Dataset entries ▸
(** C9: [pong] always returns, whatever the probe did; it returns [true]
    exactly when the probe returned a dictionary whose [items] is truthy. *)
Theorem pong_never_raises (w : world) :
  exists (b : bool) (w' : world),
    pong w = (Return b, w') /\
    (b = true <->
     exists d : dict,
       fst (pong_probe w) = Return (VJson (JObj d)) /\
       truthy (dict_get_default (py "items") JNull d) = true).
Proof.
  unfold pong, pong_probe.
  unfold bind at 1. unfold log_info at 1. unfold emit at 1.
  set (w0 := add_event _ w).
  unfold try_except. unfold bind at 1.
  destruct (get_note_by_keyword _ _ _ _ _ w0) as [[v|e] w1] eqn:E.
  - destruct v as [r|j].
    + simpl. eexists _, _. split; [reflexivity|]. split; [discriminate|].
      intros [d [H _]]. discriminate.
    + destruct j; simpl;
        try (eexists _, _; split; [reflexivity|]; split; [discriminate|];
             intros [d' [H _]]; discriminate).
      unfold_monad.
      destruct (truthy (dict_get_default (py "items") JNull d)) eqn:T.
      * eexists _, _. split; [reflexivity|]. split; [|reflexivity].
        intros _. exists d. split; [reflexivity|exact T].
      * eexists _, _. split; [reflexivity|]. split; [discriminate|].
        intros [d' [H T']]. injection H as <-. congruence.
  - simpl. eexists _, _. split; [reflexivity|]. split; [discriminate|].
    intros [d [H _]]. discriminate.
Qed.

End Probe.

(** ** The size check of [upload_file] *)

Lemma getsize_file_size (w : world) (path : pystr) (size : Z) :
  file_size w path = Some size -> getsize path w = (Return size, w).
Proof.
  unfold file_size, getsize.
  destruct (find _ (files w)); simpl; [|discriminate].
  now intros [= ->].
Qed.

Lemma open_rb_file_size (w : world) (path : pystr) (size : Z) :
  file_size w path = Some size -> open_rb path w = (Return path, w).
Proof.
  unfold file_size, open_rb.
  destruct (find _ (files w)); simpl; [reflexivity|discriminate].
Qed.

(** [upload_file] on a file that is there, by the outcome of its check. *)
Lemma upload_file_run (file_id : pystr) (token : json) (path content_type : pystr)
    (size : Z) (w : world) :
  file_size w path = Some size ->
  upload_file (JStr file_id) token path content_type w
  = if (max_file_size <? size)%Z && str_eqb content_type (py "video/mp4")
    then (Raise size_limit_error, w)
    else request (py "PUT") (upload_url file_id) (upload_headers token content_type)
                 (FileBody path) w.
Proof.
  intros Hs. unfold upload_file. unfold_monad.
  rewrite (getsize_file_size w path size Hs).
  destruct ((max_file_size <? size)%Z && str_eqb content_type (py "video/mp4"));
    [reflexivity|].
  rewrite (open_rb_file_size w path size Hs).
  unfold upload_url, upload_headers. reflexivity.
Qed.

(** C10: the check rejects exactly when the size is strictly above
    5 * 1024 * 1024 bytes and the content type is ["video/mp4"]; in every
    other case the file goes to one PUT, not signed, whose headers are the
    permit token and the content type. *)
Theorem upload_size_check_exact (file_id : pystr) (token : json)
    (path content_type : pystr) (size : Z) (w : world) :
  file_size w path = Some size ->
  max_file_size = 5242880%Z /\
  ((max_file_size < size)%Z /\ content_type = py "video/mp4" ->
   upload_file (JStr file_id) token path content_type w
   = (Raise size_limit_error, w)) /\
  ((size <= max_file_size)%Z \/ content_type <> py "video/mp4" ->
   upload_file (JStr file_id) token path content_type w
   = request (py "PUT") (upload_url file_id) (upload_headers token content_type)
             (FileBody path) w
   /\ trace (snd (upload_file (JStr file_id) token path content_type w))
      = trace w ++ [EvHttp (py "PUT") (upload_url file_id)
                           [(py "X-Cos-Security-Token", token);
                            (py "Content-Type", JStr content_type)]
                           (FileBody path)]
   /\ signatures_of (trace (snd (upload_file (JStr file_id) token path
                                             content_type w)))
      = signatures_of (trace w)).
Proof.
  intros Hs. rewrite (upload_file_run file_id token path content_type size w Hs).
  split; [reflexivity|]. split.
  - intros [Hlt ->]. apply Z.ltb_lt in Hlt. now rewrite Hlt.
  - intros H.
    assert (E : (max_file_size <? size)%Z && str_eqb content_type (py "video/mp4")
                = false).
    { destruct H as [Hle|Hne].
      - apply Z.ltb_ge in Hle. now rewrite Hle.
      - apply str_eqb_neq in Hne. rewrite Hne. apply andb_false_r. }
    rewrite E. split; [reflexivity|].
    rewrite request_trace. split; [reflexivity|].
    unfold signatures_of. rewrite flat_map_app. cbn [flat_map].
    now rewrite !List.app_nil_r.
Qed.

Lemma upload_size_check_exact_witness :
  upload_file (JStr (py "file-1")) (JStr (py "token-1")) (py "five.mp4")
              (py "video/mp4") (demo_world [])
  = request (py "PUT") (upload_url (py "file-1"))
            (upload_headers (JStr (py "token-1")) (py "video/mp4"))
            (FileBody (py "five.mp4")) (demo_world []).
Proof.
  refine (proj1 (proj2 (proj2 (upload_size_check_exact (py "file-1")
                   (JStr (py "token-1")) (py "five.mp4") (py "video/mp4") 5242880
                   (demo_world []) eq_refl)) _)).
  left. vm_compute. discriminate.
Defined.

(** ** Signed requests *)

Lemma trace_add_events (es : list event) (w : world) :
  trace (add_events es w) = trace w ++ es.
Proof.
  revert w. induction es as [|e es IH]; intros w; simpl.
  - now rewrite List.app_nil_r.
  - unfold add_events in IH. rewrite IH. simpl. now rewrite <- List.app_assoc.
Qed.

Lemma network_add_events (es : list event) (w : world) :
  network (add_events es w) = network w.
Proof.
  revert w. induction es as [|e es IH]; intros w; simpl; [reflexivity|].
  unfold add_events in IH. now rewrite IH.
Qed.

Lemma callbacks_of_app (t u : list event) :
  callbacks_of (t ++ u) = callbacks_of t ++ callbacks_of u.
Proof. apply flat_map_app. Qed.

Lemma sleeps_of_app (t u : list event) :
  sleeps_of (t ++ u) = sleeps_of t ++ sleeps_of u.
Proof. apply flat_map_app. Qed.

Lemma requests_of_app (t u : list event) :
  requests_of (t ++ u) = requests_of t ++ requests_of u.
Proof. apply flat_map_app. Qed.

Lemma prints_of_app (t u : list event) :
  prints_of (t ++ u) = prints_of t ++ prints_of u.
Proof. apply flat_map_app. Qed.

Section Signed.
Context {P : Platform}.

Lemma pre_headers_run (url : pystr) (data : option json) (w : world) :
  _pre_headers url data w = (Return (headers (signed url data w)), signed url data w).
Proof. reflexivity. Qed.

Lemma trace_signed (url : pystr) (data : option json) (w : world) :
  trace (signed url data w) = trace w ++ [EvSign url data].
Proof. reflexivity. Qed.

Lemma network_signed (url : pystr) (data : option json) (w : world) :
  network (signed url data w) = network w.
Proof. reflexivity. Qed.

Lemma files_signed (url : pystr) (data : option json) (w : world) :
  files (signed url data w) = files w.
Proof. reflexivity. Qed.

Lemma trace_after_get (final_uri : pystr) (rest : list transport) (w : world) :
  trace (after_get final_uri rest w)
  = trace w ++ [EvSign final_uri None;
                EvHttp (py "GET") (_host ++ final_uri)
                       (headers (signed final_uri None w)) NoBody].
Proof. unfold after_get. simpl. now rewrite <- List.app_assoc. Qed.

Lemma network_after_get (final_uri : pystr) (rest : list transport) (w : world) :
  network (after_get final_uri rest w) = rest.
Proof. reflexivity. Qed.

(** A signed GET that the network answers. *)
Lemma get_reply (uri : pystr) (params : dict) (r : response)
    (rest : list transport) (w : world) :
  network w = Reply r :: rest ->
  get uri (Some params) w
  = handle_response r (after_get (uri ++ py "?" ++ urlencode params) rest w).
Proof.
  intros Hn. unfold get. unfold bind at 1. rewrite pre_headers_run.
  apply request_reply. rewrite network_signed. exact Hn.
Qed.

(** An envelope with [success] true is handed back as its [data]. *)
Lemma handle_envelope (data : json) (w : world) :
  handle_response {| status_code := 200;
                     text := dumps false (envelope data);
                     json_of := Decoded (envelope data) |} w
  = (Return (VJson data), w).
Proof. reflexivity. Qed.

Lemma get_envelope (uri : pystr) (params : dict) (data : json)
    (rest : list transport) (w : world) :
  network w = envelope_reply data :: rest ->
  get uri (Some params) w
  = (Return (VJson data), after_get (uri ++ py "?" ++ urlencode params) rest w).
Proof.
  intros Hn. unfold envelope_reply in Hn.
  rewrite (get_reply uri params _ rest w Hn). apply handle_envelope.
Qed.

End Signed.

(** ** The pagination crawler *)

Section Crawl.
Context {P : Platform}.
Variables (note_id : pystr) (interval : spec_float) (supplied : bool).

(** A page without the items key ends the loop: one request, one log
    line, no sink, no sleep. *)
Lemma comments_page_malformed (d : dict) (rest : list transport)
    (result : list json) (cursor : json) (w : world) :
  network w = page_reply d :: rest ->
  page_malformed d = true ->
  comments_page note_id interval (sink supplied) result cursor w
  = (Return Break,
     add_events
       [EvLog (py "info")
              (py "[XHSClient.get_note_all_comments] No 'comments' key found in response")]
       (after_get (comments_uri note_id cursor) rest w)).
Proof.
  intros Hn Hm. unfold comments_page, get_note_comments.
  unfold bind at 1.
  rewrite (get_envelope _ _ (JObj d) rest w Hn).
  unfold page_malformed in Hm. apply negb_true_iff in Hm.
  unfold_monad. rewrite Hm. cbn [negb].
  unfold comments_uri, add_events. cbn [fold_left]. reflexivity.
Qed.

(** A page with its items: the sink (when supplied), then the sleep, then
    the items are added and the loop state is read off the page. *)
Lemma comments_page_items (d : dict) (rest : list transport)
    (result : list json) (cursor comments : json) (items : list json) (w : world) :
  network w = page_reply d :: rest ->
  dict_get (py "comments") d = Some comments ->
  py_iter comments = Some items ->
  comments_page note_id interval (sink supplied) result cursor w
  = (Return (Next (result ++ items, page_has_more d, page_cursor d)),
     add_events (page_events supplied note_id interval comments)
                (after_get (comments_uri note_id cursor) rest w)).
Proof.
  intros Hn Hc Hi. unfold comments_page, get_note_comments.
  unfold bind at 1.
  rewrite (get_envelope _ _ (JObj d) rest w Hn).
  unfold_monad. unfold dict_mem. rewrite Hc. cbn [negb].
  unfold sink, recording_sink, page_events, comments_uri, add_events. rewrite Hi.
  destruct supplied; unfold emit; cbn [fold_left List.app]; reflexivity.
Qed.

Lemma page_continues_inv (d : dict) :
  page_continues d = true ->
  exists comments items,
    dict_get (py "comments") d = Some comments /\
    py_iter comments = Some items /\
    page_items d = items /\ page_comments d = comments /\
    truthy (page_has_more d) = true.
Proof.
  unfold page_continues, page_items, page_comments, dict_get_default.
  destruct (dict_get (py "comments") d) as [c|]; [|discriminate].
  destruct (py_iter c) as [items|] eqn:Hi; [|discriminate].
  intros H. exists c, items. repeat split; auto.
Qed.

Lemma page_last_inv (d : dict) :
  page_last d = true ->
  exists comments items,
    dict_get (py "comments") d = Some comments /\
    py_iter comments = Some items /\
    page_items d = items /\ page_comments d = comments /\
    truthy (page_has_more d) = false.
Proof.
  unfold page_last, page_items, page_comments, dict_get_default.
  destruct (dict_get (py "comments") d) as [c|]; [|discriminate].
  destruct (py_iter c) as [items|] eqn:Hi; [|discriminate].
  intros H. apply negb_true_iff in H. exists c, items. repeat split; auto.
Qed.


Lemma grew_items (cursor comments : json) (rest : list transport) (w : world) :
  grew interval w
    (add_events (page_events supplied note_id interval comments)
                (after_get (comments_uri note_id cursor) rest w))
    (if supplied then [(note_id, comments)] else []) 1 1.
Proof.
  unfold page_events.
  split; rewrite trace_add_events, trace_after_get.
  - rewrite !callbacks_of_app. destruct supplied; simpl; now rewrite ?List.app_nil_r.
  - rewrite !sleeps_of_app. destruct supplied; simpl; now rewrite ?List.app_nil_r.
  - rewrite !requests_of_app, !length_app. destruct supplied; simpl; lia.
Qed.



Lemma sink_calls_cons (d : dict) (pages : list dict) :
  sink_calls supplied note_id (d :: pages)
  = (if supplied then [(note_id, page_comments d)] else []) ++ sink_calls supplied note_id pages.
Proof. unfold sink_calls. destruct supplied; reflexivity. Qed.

Task instructions ▸ Of the entries above, transcribe exactly those lines that fall between the line containing "destruct supplied; unfold" and the line containing "page_continues, page_items, page_comments, dict_get_default.", together with those two lines.

Your response ▸
  destruct supplied; unfold emit; cbn [fold_left List.app]; reflexivity.
Qed.

Lemma page_continues_inv (d : dict) :
  page_continues d = true ->
  exists comments items,
    dict_get (py "comments") d = Some comments /\
    py_iter comments = Some items /\
    page_items d = items /\ page_comments d = comments /\
    truthy (page_has_more d) = true.
Proof.
  unfold page_continues, page_items, page_comments, dict_get_default.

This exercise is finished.